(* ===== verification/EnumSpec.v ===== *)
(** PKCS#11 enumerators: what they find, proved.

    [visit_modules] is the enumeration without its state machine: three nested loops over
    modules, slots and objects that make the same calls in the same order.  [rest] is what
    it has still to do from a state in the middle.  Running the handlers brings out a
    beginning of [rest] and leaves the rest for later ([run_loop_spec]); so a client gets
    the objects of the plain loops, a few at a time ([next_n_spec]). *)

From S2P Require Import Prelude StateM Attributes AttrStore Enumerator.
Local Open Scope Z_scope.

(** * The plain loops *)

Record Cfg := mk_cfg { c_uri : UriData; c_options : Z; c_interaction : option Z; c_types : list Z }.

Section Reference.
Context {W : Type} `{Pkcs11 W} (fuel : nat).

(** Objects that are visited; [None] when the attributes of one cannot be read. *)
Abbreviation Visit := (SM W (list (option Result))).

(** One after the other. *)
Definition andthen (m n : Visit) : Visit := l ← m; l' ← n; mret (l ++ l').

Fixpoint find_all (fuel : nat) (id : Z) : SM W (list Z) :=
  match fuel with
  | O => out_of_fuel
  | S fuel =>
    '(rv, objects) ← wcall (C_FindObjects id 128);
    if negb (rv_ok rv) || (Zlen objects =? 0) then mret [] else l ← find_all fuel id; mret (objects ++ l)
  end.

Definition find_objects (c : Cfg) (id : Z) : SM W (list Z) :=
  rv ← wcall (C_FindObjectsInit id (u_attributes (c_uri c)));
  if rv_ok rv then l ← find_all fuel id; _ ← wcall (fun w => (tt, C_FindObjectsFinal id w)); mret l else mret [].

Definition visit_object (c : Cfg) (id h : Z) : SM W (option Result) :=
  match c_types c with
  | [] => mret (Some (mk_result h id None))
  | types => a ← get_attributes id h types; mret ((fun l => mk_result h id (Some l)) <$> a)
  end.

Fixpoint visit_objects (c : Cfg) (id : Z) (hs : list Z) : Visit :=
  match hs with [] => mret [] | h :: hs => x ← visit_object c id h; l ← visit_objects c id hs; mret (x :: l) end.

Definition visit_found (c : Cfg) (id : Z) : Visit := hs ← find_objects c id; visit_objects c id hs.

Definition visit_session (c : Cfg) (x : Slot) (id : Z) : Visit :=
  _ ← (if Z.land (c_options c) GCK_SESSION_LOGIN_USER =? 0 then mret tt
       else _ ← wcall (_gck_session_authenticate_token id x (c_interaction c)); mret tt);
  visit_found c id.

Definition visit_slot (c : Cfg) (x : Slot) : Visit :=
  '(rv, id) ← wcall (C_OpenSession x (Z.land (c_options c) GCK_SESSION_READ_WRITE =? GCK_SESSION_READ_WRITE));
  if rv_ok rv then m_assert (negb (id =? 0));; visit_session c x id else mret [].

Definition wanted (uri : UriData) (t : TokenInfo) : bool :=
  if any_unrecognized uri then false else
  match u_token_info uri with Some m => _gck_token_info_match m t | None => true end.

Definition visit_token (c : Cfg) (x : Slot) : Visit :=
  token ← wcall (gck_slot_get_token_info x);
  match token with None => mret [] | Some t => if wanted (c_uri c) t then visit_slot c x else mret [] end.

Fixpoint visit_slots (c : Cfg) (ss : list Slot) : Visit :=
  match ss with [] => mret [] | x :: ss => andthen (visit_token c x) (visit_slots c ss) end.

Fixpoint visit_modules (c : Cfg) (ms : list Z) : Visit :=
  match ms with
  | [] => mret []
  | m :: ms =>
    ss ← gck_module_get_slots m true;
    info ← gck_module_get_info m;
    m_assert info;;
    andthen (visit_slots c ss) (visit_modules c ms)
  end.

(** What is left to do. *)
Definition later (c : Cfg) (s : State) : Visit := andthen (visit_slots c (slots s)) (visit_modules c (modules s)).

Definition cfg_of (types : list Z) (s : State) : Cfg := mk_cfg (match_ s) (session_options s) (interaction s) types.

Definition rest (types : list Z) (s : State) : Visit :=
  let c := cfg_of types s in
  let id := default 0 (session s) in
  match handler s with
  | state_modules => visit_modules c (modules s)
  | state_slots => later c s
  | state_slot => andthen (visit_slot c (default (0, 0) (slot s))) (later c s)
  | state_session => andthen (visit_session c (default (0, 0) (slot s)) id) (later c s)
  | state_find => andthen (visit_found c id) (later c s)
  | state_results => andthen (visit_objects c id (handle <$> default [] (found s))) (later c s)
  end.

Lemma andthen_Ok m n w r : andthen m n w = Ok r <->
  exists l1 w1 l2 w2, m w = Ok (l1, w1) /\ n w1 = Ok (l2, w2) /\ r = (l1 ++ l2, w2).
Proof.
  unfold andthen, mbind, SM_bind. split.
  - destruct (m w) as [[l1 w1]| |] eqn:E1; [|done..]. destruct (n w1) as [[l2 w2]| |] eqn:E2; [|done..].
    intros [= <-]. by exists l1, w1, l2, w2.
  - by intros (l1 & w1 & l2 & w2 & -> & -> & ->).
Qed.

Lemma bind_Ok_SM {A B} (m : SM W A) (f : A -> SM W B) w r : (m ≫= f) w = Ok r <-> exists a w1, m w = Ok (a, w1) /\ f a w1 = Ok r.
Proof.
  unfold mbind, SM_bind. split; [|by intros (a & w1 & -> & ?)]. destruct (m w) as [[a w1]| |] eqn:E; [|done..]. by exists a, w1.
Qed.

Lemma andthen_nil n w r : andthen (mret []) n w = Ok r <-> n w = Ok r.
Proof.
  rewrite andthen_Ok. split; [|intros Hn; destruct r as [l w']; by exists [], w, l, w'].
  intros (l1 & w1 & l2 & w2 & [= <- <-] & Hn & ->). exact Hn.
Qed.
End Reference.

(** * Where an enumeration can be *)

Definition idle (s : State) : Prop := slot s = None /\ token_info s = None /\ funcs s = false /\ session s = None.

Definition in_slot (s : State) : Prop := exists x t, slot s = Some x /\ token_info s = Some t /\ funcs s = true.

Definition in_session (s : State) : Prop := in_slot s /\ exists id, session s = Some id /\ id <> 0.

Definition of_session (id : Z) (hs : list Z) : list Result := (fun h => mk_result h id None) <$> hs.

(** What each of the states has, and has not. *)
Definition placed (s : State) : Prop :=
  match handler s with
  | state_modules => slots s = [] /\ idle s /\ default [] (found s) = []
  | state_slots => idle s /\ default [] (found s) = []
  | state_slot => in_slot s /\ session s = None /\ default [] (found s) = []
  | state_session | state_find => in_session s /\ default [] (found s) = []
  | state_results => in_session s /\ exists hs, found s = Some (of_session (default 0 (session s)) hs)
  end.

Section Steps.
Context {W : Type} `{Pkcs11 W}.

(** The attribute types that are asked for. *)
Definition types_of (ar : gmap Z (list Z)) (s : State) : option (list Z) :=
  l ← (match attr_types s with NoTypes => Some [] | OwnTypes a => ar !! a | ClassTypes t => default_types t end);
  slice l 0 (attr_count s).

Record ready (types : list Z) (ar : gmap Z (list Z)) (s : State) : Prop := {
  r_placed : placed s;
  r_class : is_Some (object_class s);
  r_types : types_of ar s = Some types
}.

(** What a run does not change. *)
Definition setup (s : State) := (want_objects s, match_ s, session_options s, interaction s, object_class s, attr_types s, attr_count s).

▶ **TASK TO CARRY OUT**
Please reproduce exactly the lines from the first one of the records above through the line containing "O => out_of_fuel", both included, and nothing else.

▶ **SOLUTION BELOW**
(* ===== verification/EnumSpec.v ===== *)
(** PKCS#11 enumerators: what they find, proved.

    [visit_modules] is the enumeration without its state machine: three nested loops over
    modules, slots and objects that make the same calls in the same order.  [rest] is what
    it has still to do from a state in the middle.  Running the handlers brings out a
    beginning of [rest] and leaves the rest for later ([run_loop_spec]); so a client gets
    the objects of the plain loops, a few at a time ([next_n_spec]). *)

From S2P Require Import Prelude StateM Attributes AttrStore Enumerator.
Local Open Scope Z_scope.

(** * The plain loops *)

Record Cfg := mk_cfg { c_uri : UriData; c_options : Z; c_interaction : option Z; c_types : list Z }.

Section Reference.
Context {W : Type} `{Pkcs11 W} (fuel : nat).

(** Objects that are visited; [None] when the attributes of one cannot be read. *)
Abbreviation Visit := (SM W (list (option Result))).

(** One after the other. *)
Definition andthen (m n : Visit) : Visit := l ← m; l' ← n; mret (l ++ l').

Fixpoint find_all (fuel : nat) (id : Z) : SM W (list Z) :=
  match fuel with
  | O => out_of_fuel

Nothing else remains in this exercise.